# [Requirement]
Take from the data every line in which the word "optional" is found.

= Beginning of Section =

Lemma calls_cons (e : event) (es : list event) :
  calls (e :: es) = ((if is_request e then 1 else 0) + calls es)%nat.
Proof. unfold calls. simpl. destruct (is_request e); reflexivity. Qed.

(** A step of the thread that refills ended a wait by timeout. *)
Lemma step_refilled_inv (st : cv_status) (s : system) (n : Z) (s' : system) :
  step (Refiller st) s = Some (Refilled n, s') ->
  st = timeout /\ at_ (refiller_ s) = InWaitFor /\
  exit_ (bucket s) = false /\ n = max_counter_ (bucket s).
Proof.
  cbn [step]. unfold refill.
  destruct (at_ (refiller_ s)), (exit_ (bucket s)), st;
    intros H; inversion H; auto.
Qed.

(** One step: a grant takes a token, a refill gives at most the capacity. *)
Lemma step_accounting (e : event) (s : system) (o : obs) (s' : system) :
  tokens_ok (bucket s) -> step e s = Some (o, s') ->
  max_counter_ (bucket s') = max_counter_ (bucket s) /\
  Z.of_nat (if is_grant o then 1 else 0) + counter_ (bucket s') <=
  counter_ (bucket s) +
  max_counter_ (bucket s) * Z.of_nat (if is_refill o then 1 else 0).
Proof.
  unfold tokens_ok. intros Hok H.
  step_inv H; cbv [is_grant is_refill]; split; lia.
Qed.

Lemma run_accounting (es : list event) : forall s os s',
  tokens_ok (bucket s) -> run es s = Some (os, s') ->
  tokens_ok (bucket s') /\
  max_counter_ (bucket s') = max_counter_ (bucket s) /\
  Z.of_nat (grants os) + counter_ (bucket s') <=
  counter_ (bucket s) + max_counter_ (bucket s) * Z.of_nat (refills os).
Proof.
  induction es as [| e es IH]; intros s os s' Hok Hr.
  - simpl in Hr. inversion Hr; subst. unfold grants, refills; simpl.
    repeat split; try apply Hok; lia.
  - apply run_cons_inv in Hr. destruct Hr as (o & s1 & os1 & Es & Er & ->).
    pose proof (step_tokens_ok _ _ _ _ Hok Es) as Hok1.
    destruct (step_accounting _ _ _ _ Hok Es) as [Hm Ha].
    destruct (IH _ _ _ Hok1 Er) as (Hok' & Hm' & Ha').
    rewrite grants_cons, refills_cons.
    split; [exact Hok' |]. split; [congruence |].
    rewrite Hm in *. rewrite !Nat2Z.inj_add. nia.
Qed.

= End of Section =
= Beginning of Section =

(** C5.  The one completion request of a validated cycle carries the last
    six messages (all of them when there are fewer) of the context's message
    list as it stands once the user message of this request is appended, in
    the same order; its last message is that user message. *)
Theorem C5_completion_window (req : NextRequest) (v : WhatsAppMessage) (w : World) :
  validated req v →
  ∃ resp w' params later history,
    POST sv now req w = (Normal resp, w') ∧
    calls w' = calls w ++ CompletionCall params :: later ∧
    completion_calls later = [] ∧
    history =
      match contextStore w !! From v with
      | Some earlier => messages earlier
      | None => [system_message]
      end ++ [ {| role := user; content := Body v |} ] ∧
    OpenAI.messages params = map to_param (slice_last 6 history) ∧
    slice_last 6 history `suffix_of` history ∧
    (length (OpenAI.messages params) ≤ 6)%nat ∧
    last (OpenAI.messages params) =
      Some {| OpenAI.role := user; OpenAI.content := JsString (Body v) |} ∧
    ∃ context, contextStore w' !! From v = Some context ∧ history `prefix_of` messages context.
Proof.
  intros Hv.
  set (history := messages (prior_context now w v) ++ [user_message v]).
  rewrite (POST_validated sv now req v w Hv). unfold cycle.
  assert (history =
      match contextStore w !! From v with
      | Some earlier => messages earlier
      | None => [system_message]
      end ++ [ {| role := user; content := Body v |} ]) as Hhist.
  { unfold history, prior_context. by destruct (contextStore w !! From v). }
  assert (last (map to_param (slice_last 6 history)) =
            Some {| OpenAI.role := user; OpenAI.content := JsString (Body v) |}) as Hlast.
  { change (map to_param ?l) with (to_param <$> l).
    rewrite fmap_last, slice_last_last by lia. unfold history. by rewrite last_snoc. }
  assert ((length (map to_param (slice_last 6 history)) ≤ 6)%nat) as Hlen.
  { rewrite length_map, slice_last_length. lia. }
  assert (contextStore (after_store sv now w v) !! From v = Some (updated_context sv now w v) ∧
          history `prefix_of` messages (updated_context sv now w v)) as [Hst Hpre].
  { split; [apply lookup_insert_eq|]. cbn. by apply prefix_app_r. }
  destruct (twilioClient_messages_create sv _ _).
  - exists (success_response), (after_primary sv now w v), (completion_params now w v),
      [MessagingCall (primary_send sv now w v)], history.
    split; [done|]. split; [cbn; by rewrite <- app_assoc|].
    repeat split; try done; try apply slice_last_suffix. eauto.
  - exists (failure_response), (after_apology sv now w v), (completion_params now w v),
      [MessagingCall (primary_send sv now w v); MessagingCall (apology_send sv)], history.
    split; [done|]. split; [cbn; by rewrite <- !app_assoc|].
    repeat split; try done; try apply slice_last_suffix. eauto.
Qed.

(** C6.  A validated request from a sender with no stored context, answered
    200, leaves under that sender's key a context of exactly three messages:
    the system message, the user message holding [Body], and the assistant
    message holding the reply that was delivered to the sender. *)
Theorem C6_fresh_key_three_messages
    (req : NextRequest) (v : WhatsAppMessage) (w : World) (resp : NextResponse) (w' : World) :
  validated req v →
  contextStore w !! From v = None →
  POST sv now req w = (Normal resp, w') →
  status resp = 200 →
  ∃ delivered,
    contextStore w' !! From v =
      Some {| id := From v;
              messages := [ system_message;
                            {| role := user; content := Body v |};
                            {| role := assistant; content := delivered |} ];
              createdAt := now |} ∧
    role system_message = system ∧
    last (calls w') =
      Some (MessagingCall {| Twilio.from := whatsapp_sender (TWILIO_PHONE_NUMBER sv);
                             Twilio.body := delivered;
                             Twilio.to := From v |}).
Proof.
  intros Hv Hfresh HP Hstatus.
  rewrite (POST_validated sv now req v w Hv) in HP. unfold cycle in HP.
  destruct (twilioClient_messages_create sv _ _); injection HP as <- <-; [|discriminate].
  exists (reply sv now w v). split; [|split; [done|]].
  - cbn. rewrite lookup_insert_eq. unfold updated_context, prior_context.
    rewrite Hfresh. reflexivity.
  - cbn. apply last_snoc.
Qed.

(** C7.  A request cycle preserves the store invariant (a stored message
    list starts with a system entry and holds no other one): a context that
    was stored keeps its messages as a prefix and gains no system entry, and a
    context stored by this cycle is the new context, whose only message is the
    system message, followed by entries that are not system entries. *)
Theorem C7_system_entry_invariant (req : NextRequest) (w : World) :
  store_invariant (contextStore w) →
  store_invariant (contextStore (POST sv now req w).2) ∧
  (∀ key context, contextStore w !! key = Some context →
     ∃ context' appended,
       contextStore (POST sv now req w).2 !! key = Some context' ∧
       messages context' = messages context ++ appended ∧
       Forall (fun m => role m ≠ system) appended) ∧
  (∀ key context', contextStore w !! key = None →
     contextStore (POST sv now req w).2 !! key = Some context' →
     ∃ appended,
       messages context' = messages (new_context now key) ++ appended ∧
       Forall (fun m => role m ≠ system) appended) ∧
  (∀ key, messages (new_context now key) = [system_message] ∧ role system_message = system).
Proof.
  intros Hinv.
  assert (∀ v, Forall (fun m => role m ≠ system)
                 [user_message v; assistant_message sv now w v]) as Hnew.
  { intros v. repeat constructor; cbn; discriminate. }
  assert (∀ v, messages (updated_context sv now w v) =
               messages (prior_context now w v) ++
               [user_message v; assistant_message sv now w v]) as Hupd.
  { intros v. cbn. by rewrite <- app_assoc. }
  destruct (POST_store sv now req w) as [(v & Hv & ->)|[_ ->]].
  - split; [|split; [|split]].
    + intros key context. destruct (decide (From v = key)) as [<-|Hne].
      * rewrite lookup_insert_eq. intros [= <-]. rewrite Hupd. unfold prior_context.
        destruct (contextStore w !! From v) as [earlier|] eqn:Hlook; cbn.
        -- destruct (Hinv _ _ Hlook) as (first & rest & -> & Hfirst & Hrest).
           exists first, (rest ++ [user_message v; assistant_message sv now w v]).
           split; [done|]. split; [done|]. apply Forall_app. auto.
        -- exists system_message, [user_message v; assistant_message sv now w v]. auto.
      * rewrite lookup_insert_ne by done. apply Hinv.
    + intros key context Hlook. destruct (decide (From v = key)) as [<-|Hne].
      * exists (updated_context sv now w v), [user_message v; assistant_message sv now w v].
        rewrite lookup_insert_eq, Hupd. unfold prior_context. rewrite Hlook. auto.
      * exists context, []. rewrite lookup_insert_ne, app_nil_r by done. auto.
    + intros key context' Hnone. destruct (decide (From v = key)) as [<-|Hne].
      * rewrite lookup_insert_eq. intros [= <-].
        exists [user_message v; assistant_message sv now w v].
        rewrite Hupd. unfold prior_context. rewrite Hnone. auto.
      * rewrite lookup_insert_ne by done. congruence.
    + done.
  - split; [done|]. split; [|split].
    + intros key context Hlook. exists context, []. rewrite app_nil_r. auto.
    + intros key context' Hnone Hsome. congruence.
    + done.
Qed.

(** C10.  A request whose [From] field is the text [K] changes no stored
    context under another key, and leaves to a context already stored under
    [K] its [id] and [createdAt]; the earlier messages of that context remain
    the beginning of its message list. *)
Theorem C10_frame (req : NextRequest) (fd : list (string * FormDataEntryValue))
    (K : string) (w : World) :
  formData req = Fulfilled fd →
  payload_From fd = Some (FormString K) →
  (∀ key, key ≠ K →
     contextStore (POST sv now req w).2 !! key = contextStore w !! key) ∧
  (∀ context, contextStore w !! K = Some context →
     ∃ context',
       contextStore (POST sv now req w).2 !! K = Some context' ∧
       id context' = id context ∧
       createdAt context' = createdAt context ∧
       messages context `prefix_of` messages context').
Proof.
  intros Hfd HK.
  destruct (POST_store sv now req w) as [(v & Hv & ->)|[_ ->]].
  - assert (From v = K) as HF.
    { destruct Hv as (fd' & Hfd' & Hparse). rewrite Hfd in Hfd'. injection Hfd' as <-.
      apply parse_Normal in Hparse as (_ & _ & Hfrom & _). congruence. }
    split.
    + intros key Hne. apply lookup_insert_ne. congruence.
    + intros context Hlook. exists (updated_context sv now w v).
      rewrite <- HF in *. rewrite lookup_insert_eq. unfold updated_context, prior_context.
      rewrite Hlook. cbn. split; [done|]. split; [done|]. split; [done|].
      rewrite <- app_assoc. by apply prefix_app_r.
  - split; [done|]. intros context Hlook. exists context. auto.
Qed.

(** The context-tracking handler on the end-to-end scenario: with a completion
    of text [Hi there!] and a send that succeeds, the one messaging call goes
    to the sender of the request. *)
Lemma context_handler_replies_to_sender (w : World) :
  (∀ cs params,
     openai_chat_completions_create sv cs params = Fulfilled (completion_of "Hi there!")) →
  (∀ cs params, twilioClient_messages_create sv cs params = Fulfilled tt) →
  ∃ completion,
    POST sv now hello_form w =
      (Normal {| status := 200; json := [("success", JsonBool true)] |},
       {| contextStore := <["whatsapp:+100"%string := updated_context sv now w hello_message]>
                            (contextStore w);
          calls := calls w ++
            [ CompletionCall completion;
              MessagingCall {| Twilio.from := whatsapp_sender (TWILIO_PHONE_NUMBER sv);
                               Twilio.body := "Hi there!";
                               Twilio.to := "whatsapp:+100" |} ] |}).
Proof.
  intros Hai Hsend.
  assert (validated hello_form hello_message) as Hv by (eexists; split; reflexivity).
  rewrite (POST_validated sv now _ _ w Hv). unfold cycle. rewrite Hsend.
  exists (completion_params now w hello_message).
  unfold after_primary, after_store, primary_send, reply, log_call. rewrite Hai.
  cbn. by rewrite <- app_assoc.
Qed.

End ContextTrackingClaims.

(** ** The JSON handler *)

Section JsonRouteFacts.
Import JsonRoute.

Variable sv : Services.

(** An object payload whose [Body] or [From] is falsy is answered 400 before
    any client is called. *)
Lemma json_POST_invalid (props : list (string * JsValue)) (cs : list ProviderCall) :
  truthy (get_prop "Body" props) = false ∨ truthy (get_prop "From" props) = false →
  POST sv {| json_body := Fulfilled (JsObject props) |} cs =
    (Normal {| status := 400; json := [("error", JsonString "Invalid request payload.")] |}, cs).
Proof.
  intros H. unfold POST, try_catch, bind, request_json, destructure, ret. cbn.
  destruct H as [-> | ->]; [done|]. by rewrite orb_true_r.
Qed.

= End of Section =
= Beginning of Section =

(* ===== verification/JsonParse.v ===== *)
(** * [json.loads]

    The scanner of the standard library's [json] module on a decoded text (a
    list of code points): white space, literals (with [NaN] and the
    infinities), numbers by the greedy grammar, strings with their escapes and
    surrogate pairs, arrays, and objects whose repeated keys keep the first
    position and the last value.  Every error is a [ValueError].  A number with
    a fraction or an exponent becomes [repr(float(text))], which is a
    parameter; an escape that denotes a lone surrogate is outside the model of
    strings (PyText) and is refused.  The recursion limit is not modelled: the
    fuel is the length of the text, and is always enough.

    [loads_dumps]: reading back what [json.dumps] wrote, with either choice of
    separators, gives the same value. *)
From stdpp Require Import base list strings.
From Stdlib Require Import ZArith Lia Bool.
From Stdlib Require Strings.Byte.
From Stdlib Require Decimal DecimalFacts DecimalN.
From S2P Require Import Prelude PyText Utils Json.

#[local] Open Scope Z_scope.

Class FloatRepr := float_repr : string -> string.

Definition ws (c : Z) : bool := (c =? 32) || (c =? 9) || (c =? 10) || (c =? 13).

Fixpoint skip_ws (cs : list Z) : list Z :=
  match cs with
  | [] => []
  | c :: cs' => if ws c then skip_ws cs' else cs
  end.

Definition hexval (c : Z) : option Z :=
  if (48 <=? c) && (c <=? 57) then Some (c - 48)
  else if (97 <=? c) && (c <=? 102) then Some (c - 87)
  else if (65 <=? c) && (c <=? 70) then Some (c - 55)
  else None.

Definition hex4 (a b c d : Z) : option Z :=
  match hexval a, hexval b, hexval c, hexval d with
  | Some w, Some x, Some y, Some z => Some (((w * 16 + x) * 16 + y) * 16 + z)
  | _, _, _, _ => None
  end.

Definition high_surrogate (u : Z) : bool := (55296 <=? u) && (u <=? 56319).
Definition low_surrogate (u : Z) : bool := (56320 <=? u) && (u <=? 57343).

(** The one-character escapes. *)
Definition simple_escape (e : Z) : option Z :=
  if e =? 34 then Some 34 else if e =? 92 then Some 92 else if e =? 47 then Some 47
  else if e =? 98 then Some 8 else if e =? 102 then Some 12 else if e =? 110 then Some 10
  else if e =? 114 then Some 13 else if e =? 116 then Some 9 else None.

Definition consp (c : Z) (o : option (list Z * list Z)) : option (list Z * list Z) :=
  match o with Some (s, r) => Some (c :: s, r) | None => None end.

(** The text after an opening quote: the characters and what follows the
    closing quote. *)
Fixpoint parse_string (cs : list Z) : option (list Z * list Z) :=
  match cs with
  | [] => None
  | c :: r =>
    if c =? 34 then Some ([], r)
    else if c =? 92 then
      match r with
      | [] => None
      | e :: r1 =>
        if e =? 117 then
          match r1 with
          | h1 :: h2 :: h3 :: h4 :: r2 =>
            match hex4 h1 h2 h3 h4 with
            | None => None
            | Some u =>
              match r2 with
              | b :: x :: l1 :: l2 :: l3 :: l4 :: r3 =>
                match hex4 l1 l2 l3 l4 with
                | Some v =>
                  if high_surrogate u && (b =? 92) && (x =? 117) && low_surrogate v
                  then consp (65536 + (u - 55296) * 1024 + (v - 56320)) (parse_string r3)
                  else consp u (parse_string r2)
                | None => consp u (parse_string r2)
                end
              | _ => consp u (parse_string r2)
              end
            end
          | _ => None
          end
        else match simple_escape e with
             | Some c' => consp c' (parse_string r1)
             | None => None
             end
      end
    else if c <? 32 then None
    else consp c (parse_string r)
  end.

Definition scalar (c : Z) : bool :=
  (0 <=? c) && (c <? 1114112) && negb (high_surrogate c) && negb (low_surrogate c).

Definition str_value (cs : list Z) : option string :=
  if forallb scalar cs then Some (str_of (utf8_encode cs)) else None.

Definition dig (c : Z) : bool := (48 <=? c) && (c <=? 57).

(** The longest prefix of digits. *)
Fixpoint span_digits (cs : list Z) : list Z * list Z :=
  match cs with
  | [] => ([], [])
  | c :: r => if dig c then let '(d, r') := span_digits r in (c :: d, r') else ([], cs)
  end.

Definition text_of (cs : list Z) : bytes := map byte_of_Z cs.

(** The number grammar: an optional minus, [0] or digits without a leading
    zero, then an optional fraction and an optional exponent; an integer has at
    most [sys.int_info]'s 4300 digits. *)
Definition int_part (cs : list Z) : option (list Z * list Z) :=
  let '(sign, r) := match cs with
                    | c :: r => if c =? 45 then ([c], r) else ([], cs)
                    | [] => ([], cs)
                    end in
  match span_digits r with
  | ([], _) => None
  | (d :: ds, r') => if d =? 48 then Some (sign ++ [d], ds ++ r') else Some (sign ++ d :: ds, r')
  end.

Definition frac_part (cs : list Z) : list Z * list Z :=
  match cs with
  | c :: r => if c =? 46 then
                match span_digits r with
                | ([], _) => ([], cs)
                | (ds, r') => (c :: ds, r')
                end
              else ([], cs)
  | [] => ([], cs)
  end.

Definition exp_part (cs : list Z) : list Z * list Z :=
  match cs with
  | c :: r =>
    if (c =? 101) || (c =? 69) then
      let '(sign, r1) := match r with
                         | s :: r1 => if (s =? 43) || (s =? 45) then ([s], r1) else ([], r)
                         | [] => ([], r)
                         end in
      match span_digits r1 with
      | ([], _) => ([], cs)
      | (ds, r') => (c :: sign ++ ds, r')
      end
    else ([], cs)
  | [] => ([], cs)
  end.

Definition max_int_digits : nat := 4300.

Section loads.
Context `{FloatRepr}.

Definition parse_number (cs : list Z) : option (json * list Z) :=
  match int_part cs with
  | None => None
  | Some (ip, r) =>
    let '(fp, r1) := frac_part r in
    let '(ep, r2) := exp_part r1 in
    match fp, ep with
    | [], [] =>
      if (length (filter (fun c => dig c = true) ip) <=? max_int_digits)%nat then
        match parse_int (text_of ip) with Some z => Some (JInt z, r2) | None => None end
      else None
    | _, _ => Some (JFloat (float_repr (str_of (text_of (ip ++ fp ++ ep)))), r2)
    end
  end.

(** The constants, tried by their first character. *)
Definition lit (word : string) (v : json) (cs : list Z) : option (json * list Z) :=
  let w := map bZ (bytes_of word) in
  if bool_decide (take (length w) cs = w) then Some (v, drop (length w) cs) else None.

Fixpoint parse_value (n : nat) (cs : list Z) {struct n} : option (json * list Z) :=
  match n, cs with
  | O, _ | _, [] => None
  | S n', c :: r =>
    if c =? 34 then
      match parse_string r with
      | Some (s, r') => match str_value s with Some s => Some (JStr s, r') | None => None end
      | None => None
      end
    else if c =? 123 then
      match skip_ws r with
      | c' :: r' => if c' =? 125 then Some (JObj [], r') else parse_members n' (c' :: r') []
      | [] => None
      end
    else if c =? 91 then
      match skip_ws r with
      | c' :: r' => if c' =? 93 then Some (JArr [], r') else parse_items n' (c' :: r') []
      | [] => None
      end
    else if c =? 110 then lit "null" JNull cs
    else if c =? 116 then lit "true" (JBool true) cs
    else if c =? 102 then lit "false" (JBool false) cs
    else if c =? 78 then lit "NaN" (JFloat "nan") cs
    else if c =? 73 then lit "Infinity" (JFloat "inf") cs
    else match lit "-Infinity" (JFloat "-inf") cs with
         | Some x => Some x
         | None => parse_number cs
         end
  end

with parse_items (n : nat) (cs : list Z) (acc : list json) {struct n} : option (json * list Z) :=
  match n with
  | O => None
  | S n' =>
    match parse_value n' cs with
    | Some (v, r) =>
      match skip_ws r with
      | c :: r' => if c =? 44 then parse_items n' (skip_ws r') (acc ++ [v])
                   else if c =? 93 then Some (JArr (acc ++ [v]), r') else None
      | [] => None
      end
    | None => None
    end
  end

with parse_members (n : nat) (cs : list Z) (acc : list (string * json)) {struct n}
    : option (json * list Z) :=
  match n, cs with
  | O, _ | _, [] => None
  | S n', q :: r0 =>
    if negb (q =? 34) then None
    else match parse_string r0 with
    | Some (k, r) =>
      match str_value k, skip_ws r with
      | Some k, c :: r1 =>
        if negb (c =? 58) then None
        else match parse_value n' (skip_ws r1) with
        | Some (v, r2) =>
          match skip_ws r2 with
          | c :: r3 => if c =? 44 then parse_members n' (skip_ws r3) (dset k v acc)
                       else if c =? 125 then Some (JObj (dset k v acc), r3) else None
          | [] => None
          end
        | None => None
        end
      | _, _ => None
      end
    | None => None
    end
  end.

= End of Section =

# [Solution for this exercise]
(** The number grammar: an optional minus, [0] or digits without a leading
    zero, then an optional fraction and an optional exponent; an integer has at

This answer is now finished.